The medal hangs from a standard Russian pentagonal mount by a ring through the medal suspension loop. The mount is covered by an overlapping 24 mm wide azure silk moiré ribbon, with a 2.5 mm golden stripe situated 5 mm from the ribbon's right edge.

== Award recipients ==
- Number of awards of the Medal of Pushkin to 2025:

1999: 2000; 2001; 2002; 2003; 2004; 2005; 2006; 2007; 2008; 2009; 2010; 2011; 2012; 2013; 2014; 2015; 2016; 2017; 2018; 2019; 2020; 2021; 2022; 2023; 2024; 2025; Total
61: 76; 45; 31; 26; 27; 16; 53; 153; 60; 34; 52; 44; 79; 48; 23; 33; 32; 37; 27; 21; 8; 17; 23; 22; 8; 8; 1065

- Natalia Y. Borodin, director of the Pushkin school in Novomoskovsk, Tula Region, received two Medals of Pushkin – 1999 and 2000.
- The Medal of Pushkin was also awarded to citizens of the following states: Abkhazia, Afghanistan, Argentina, Armenia, Australia, Austria, Azerbaijan, Belarus, Belgium, Bolivia, Bosnia and Herzegovina, Brazil, Bulgaria, Cameroon, Canada, Chile, China, Croatia, Cuba, Cyprus, Czech Republic, Ecuador, Egypt, Eritrea, Estonia, Finland, France, Georgia, Germany, Ghana, Greece, Guatemala, Guyana, Hungary, India, Ireland, Israel, Italy, Japan, Kazakhstan, South Korea, Kyrgyzstan, Latvia, Liechtenstein, Lithuania, Macedonia, Mali, Malta, Mexico, Moldova, Mongolia, Montenegro, New Zealand, Nicaragua, Nigeria, South Ossetia, Panama, Paraguay, Peru, Philippines, Poland, Romania, Serbia, Seychelles, Singapore, Slovakia, Spain, Syria, Sweden, Switzerland, Tajikistan, Turkey, Turkmenistan, Ukraine, United Kingdom, Uruguay, Uzbekistan, USA, and Vietnam.
- Many heads of state were also awarded the Medal of Pushkin.

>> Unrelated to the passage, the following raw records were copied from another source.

(** * OOPS geometry core: paths, events, the path registry, the photon solver
      and the backplane cache, embedded from the Python sources.

    Numbers are Python floats in the sources; they are read here as real
    numbers, and an array of samples is read as one sample. *)

From Stdlib Require Import Reals Lra Psatz.
From stdpp Require Import gmap strings list fin_maps.

(** ** Python outcomes *)

(** The exceptions the embedded code can raise.  [RecursionError] also
    stands for a recursion that outruns the fuel of a fuelled definition. *)
Inductive exn : Set :=
| KeyError
| AssertionError
| TypeError
| IndexError
| AttributeError
| NotImplementedError
| ValueError
| RecursionError.

#[global] Instance exn_eq_dec : EqDecision exn.
Proof. solve_decision. Defined.

(** A call either returns a value or raises. *)
Definition result (A : Type) : Type := exn + A.

Definition ret {A : Type} (a : A) : result A := inr a.
Definition raise {A : Type} (e : exn) : result A := inl e.

Definition bind {A B : Type} (m : result A) (k : A -> result B) : result B :=
  match m with
  | inl e => inl e
  | inr a => k a
  end.

Notation "x <- m ;; k" := (bind m (fun x => k))
  (at level 100, m at next level, right associativity).

Definition assert (b : bool) : result unit :=
  if b then ret tt else raise AssertionError.

(** Code that also reads and writes a mutable state [S]: what it has written
    stays written when it raises. *)
Definition M (S A : Type) : Type := S -> result A * S.

Definition mret {S A : Type} (a : A) : M S A := fun s => (inr a, s).

Definition mraise {S A : Type} (e : exn) : M S A := fun s => (inl e, s).

Definition lift {S A : Type} (r : result A) : M S A := fun s => (r, s).

Definition mbind {S A B : Type} (m : M S A) (k : A -> M S B) : M S B :=
  fun s =>
    match m s with
    | (inl e, s') => (inl e, s')
    | (inr a, s') => k a s'
    end.

Notation "x <~ m ;; k" := (mbind m (fun x => k))
  (at level 100, m at next level, right associativity).

Definition get {S : Type} : M S S := fun s => (inr s, s).
(** The bits of one byte of a number, put back in its place. *)
Lemma testbit_byte_at (v j n : Z) :
  0 <= j -> 0 <= n ->
  Z.testbit (Z.shiftl (byteZ (byte_of_Z (Z.shiftr v j))) j) n =
    Z.testbit v n && (j <=? n) && (n <? j + 8).
Proof.
  intros Hj Hn. rewrite Z.shiftl_spec, byteZ_byte_of_Z, Z.land_spec by assumption.
  rewrite Z.testbit_ones by lia.
  destruct (Z.leb_spec j n).
  - rewrite Z.shiftr_spec by lia. replace (n - j + j) with n by lia.
    destruct (Z.leb_spec 0 (n - j)); [|lia].
    destruct (Z.ltb_spec (n - j) 8), (Z.ltb_spec n (j + 8)); try lia;
      now rewrite ?andb_true_r, ?andb_false_r.
  - destruct (Z.leb_spec 0 (n - j)); [lia|].
    now rewrite !andb_false_r.
Qed.

Lemma testbit_byte_low (v n : Z) :
  0 <= n ->
  Z.testbit (byteZ (byte_of_Z v)) n = Z.testbit v n && (n <? 8).
Proof.
  intros Hn. rewrite byteZ_byte_of_Z, Z.land_spec, Z.testbit_ones by lia.
  destruct (Z.leb_spec 0 n); [|lia]. reflexivity.
Qed.

Lemma Uint16_PutUint16 (v : Z) : 0 <= v < 2 ^ 16 -> Uint16 (PutUint16 v) = v.
Proof.
  intros Hv. rewrite <- (land_ones_small v 16 ltac:(lia) Hv) at 2.
  unfold Uint16, PutUint16. apply Z.bits_inj'. intros n Hn.
  rewrite Z.lor_spec, Z.land_spec, Z.testbit_ones by lia.
  rewrite (testbit_byte_at v 8 n), testbit_byte_low by lia.
  destruct (Z.testbit v n); cbn [andb]; [|reflexivity].
  destruct (Z.leb_spec 0 n), (Z.ltb_spec n 8), (Z.leb_spec 8 n),
    (Z.ltb_spec n (8 + 8)), (Z.ltb_spec n 16); cbn; lia.
Qed.

Lemma Uint32_PutUint32 (v : Z) : 0 <= v < 2 ^ 32 -> Uint32 (PutUint32 v) = v.
Proof.
  intros Hv. rewrite <- (land_ones_small v 32 ltac:(lia) Hv) at 2.
  unfold Uint32, PutUint32. apply Z.bits_inj'. intros n Hn.
  rewrite !Z.lor_spec, Z.land_spec, Z.testbit_ones by lia.
  rewrite (testbit_byte_at v 8 n), (testbit_byte_at v 16 n),
    (testbit_byte_at v 24 n), testbit_byte_low by lia.
  destruct (Z.testbit v n); cbn [andb]; [|reflexivity].
  destruct (Z.leb_spec 0 n), (Z.ltb_spec n 8), (Z.leb_spec 8 n),
    (Z.ltb_spec n (8 + 8)), (Z.leb_spec 16 n), (Z.ltb_spec n (16 + 8)),
    (Z.leb_spec 24 n), (Z.ltb_spec n (24 + 8)), (Z.ltb_spec n 32); cbn; lia.
Qed.

(** The checksum is a 32-bit number. *)
Lemma crcShift_range (c : Z) : 0 <= c < 2 ^ 32 -> 0 <= crcShift c < 2 ^ 32.
Proof.
  intros Hc. unfold crcShift.
  assert (Hs : 0 <= Z.shiftr c 1 < 2 ^ 32).
  { rewrite Z.shiftr_div_pow2 by lia. change (2 ^ 1) with 2.
    split; [apply Z.div_pos; lia|]. apply Z.div_lt_upper_bound; lia. }
  destruct (Z.testbit c 0); [|exact Hs].
  apply lxor_range; [lia|exact Hs|]. cbn. lia.
Qed.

A medal awarded to Ian Blatchford in 2015, and personally presented by Vladimir Putin, was returned in March 2022, in response to the Russian invasion of Ukraine.

==Another medal of the same name==
There is also the A.S. Pushkin Medal that is a non-governmental award established in 1977 by the , and its awarding began in 1979. it is an international public award given "for great services in the dissemination of the Russian language".